(* ===== verification/Commands.v ===== *)
(** * Commands: the fixed operating-system actions ([internal/commands])

    [commands.go]: the allowlist and [ExecuteSystem]; the four
    [systemCommand] files, one per platform, are the cases of [platform].
    [exec.CommandContext(...).Run()] is the operating system's: the model's
    result is the program and the arguments it is started with. *)
From S2P Require Import Prelude.

Inductive platform := Linux | Windows | Darwin | Unsupported.

Global Instance platform_eq_dec : EqDecision platform.
Proof. solve_decision. Defined.

(** [commands.Allowed]. *)
Definition AllowedCommands : list string :=
  ["system.restart"; "system.shutdown"; "client.reconnect"; "client.status";
   "client.update-check"; "logs.collect"].

Definition systemCommand_darwin (commandType : string) : result (string * list string) :=
  if commandType =s "system.restart" then Ok ("/sbin/shutdown", ["-r"; "now"])
  else if commandType =s "system.shutdown" then Ok ("/sbin/shutdown", ["-h"; "now"])
  else Err "command has no macOS system action".

Definition systemCommand_linux (commandType : string) : result (string * list string) :=
  if commandType =s "system.restart" then Ok ("systemctl", ["reboot"])
  else if commandType =s "system.shutdown" then Ok ("systemctl", ["poweroff"])
  else Err "command has no Linux system action".

Definition systemCommand_windows (commandType : string) : result (string * list string) :=
  if commandType =s "system.restart" then
    Ok ("shutdown.exe", ["/r"; "/t"; "5"; "/d"; "p:0:0"; "/c";
                         "TyxNet administrator requested a restart"])
  else if commandType =s "system.shutdown" then
    Ok ("shutdown.exe", ["/s"; "/t"; "5"; "/d"; "p:0:0"; "/c";
                         "TyxNet administrator requested a shutdown"])
  else Err "command has no Windows system action".

Definition systemCommand_unsupported (_ : string) : result (string * list string) :=
  Err "system command is not implemented on this platform".

Definition systemCommand (os : platform) : string → result (string * list string) :=
  match os with
  | Linux => systemCommand_linux
  | Windows => systemCommand_windows
  | Darwin => systemCommand_darwin
  | Unsupported => systemCommand_unsupported
  end.

(** The process [ExecuteSystem] starts, or its error. *)
Definition ExecuteSystem (os : platform) (typ : string) : result (string * list string) :=
  fail_if negb (bool_decide (typ ∈ AllowedCommands)) with "command is not allowlisted";
  systemCommand os typ.

(** ** Properties *)

(** Whatever the command text, the processes that can be started are six
    fixed ones, for exactly two command types, which are the only ones the
    control protocol also calls executable; every other text is an error. *)
Theorem execute_fixed os typ :
  match ExecuteSystem os typ with
  | Ok (name, args) =>
      (typ = "system.restart" ∨ typ = "system.shutdown") ∧
      (os, name, args) ∈
        [(Linux, "systemctl", ["reboot"]); (Linux, "systemctl", ["poweroff"]);
         (Darwin, "/sbin/shutdown", ["-r"; "now"]); (Darwin, "/sbin/shutdown", ["-h"; "now"]);
         (Windows, "shutdown.exe", ["/r"; "/t"; "5"; "/d"; "p:0:0"; "/c";
            "TyxNet administrator requested a restart"]);
         (Windows, "shutdown.exe", ["/s"; "/t"; "5"; "/d"; "p:0:0"; "/c";
            "TyxNet administrator requested a shutdown"])]
  | Err e => os = Unsupported ∨ (typ ≠ "system.restart" ∧ typ ≠ "system.shutdown")
  end.
Proof.
  unfold ExecuteSystem.
  destruct (bool_decide (typ ∈ AllowedCommands)) eqn:Ha; cbn [negb]; bprop.
  2:{ right. split; intros ->; apply Ha; apply (bool_decide_unpack _); by vm_compute. }
  destruct os; cbn [systemCommand]; [| | |by left];
    unfold systemCommand_linux, systemCommand_windows, systemCommand_darwin;
    repeat case_match; simplify_eq; bprop; subst;
    first [split; [tauto|apply (bool_decide_unpack _); by vm_compute] | right; done].
Qed.
(* ===== verification/Router.v ===== *)
(** * Router: the star's packet switch ([internal/routing/router.go])

    A router maps the text of an IP address to a peer.  What a peer does with a
    packet is the [Send] method of an interface: here an operation on a shared
    state [S] that can fail, given to [Route] by the caller; the observer is a
    function on the same state. *)
From S2P Require Import Prelude Net.
From Stdlib Require Import Init.Byte Strings.Byte.

Section router.
  Context {P S : Type}.

Record Router := mkRouter {
  peers : gmap string P;
  observer : option (list byte → S → S)
}.

Definition New : Router := mkRouter ∅ None.
Definition NewObserved (observer : list byte → S → S) : Router := mkRouter ∅ (Some observer).

Definition Add (r : Router) (ip : list byte) (p : P) : Router :=
  mkRouter (<[ip_string ip := p]> (peers r)) (observer r).
Definition Remove (r : Router) (ip : list byte) : Router :=
  mkRouter (delete (ip_string ip) (peers r)) (observer r).

Definition err_invalid_ipv4 : string := "invalid IPv4 packet".
Definition err_spoofing : string := "source IP spoofing rejected".
Definition err_unknown_destination : string := "unknown destination".

(** Go's [packet[i]] on a slice of at least [i+1] bytes. *)
Definition byte_at (packet : list byte) (i : nat) : Z := default 0 (bZ <$> packet !! i).

(** The error ([None] for nil) and the state after the call. *)
Definition Route (r : Router) (Send : P → list byte → S → option string * S)
    (assigned packet : list byte) (s : S) : option string * S :=
  if (len packet <? 20) || negb (Z.shiftr (byte_at packet 0) 4 =? 4) then
    (Some err_invalid_ipv4, s)
  else
    let src := slice 12 16 packet in
    let dst := slice 16 20 packet in
    if negb (ip_equal src assigned) then (Some err_spoofing, s)
    else
      match peers r !! ip_string dst with
      | None => (Some err_unknown_destination, s)
      | Some p =>
        let '(err, s) := Send p packet s in
        match err with
        | Some err => (Some err, s)
        | None =>
          (None, match observer r with Some observer => observer packet s | None => s end)
        end
      end.

(** An IPv4 packet from [src] to [dst], as far as the router reads it. *)
Definition ipv4_packet (src dst packet : list byte) : Prop :=
  20 ≤ len packet ∧ Z.shiftr (byte_at packet 0) 4 = 4 ∧
  slice 12 16 packet = src ∧ slice 16 20 packet = dst.

(** ** Lemmas *)

Lemma ipv4_packet_lengths src dst packet :
  ipv4_packet src dst packet → length src = 4%nat ∧ length dst = 4%nat.
Proof.
  unfold len. intros (Hl & _ & <- & <-). unfold len in Hl. rewrite !slice_length by lia. done.
Qed.

Lemma Route_deliver r Send assigned src dst packet s p :
  ipv4_packet src dst packet → length assigned = 4%nat → peers r !! ip_string dst = Some p →
  src = assigned →
  Route r Send assigned packet s =
  let '(err, s) := Send p packet s in
  match err with
  | Some err => (Some err, s)
  | None => (None, match observer r with Some observer => observer packet s | None => s end)
  end.
Proof.
  intros Hp Ha Hd ->. pose proof (ipv4_packet_lengths _ _ _ Hp) as [Hs _].
  destruct Hp as (Hl & Hv & Hsrc & Hdst). unfold Route.
  rewrite (proj2 (Z.ltb_ge _ _)), Hv by done. cbn [orb negb].
  change (negb (4 =? 4)) with false. cbn iota.
  rewrite Hsrc, ip_equal_4, bool_decide_eq_true_2 by done. cbn [negb].
  by rewrite Hdst, Hd.
Qed.

(** Unless a peer's [Send] is reached, nothing happens. *)
Lemma Route_inv r Send assigned packet s o s' :
  length assigned = 4%nat → Route r Send assigned packet s = (o, s') →
  (o ∈ [Some err_invalid_ipv4; Some err_spoofing; Some err_unknown_destination] ∧ s' = s) ∨
  ∃ dst p, ipv4_packet assigned dst packet ∧ peers r !! ip_string dst = Some p ∧
    let '(err, s1) := Send p packet s in
    match err with
    | Some e => o = Some e ∧ s' = s1
    | None =>
        o = None ∧ s' = match observer r with Some observer => observer packet s1 | None => s1 end
    end.
Proof.
  intros Ha. unfold Route. destruct (_ || _) eqn:E1; [intros [= <- <-]; left; split; [set_solver|done]|].
  bprop. destruct (negb _) eqn:E2; [intros [= <- <-]; left; split; [set_solver|done]|]. bprop.
  destruct (peers r !! _) as [p|] eqn:E3; [|intros [= <- <-]; left; split; [set_solver|done]].
  intros HR. right. exists (slice 16 20 packet), p.
  rewrite ip_equal_4 in E2 by (done || (rewrite slice_length; unfold len in *; lia)). bprop.
  split; [by split_and!|]. split; [done|].
  destruct (Send p packet s) as [[e|] s1]; by simplify_eq.
Qed.

(** What [Send] and the observer preserve, [Route] preserves. *)
Lemma Route_frame (I : S → Prop) r Send assigned packet s :
  I s → (∀ p, I (snd (Send p packet s))) →
  (∀ obs s1, observer r = Some obs → I s1 → I (obs packet s1)) →
  I (snd (Route r Send assigned packet s)).
Proof.
  intros Hs Hsend Hobs. unfold Route.
  destruct (_ || _); [done|]. destruct (negb _); [done|].
  destruct (peers r !! _) as [p|]; [|done]. specialize (Hsend p).
  destruct (Send p packet s) as [[e|] s1]; [done|]. simpl in *.
  destruct (observer r) as [obs|]; [by apply Hobs|done].
Qed.
End router.
Global Arguments Router : clear implicits.

(** ** Properties *)

(** C27: no spoofing and no forwarding to strangers. A call of [Route] with a
    peer's assigned address changes nothing and reports no success unless the
    packet is IPv4, its source is the assigned address and its destination is
    the address of a registered peer; then that peer's [Send] gets the packet
    unchanged, and the observer sees it only if [Send] succeeded. *)
Theorem route_antispoof {P S} (r : Router P S) Send assigned packet s o s' :
  length assigned = 4%nat → Route r Send assigned packet s = (o, s') →
  (o ≠ None ∧ s' = s) ∨
  ∃ dst p, ipv4_packet assigned dst packet ∧ peers r !! ip_string dst = Some p ∧
    let '(err, s1) := Send p packet s in
    match err with
    | Some e => o = Some e ∧ s' = s1
    | None =>
        o = None ∧ s' = match observer r with Some observer => observer packet s1 | None => s1 end
    end.
Proof.
  intros Ha H. destruct (Route_inv _ _ _ _ _ _ _ Ha H) as [[Ho Hs]|Hr]; [left|by right].
  split; [|done]. intros ->. rewrite !elem_of_cons, elem_of_nil in Ho. by destruct_or?.
Qed.

Definition ip4 (a b c d : Z) : list byte := [Zb a; Zb b; Zb c; Zb d].
(** A 21-byte packet from 10.90.0.2 to 10.90.0.3. *)
Definition sample_packet : list byte :=
  [x45] ++ replicate 11 x00 ++ ip4 10 90 0 2 ++ ip4 10 90 0 3 ++ [x2a].
(** Peers that log what they are sent. *)
Definition log_send (p : nat) (packet : list byte) (s : list (nat * list byte)) :=
  (@None string, s ++ [(p, packet)]).
Definition sample_router : Router nat (list (nat * list byte)) :=
  Add (Add New (ip4 10 90 0 2) 2%nat) (ip4 10 90 0 3) 3%nat.

Lemma route_antispoof_witness :
  Route sample_router log_send (ip4 10 90 0 2) sample_packet [] =
    (None, [(3%nat, sample_packet)]) ∧
  ∃ dst p, ipv4_packet (ip4 10 90 0 2) dst sample_packet ∧
    peers sample_router !! ip_string dst = Some p.
Proof.
  split; [by vm_compute|].
  destruct (route_antispoof sample_router log_send (ip4 10 90 0 2) sample_packet []
    None [(3%nat, sample_packet)]) as [[[] _]|(dst & p & H1 & H2 & _)];
    [done|by vm_compute|done|by exists dst, p].
Defined.

(** The table follows the last change. After [Add ip p], packets for [ip]
    go to [p] and to no other peer; after [Remove ip] they are refused; packets
    for any other address are routed as before. *)
Theorem route_follows_table {P S} (r : Router P S) Send ip p assigned src dst packet s :
  length ip = 4%nat → length assigned = 4%nat → ipv4_packet src dst packet →
  src = assigned →
  (dst = ip →
     Route (Add r ip p) Send assigned packet s =
       (let '(err, s) := Send p packet s in
        match err with
        | Some err => (Some err, s)
        | None =>
          (None, match observer r with Some observer => observer packet s | None => s end)
        end) ∧
     Route (Remove r ip) Send assigned packet s = (Some err_unknown_destination, s)) ∧
  (dst ≠ ip →
     Route (Add r ip p) Send assigned packet s = Route r Send assigned packet s ∧
     Route (Remove r ip) Send assigned packet s = Route r Send assigned packet s).
Proof.
  intros Hip Ha Hp ->. pose proof (ipv4_packet_lengths _ _ _ Hp) as [_ Hd].
  pose proof Hp as (Hl & Hv & Hsrc & Hdst). split; intros Hne.
  - subst ip. split.
    + erewrite Route_deliver; [done..| |done]. simpl. by rewrite lookup_insert_eq.
    + unfold Route. rewrite (proj2 (Z.ltb_ge _ _)), Hv, Hsrc, Hdst by done. simpl.
      rewrite ip_equal_4, bool_decide_eq_true_2 by done. by rewrite lookup_delete_eq.
  - assert (ip_string ip ≠ ip_string dst) by (intros E%ip_string_inj; [congruence|done..]).
    unfold Route. rewrite !Hdst. simpl. by rewrite lookup_insert_ne, lookup_delete_ne.
Qed.

Lemma route_follows_table_witness :
  Route (Remove sample_router (ip4 10 90 0 3)) log_send (ip4 10 90 0 2) sample_packet [] =
    (Some err_unknown_destination, []).
Proof.
  refine (proj2 (proj1 (route_follows_table sample_router log_send (ip4 10 90 0 3) 7%nat
    (ip4 10 90 0 2) (ip4 10 90 0 2) (ip4 10 90 0 3) sample_packet [] _ _ _ _) _)); try done.
Defined.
-- -- --
Among the entries, how many lines include the string "mkRouter"? Please reply with only the number.

- OUTPUT OF THE TASK -
5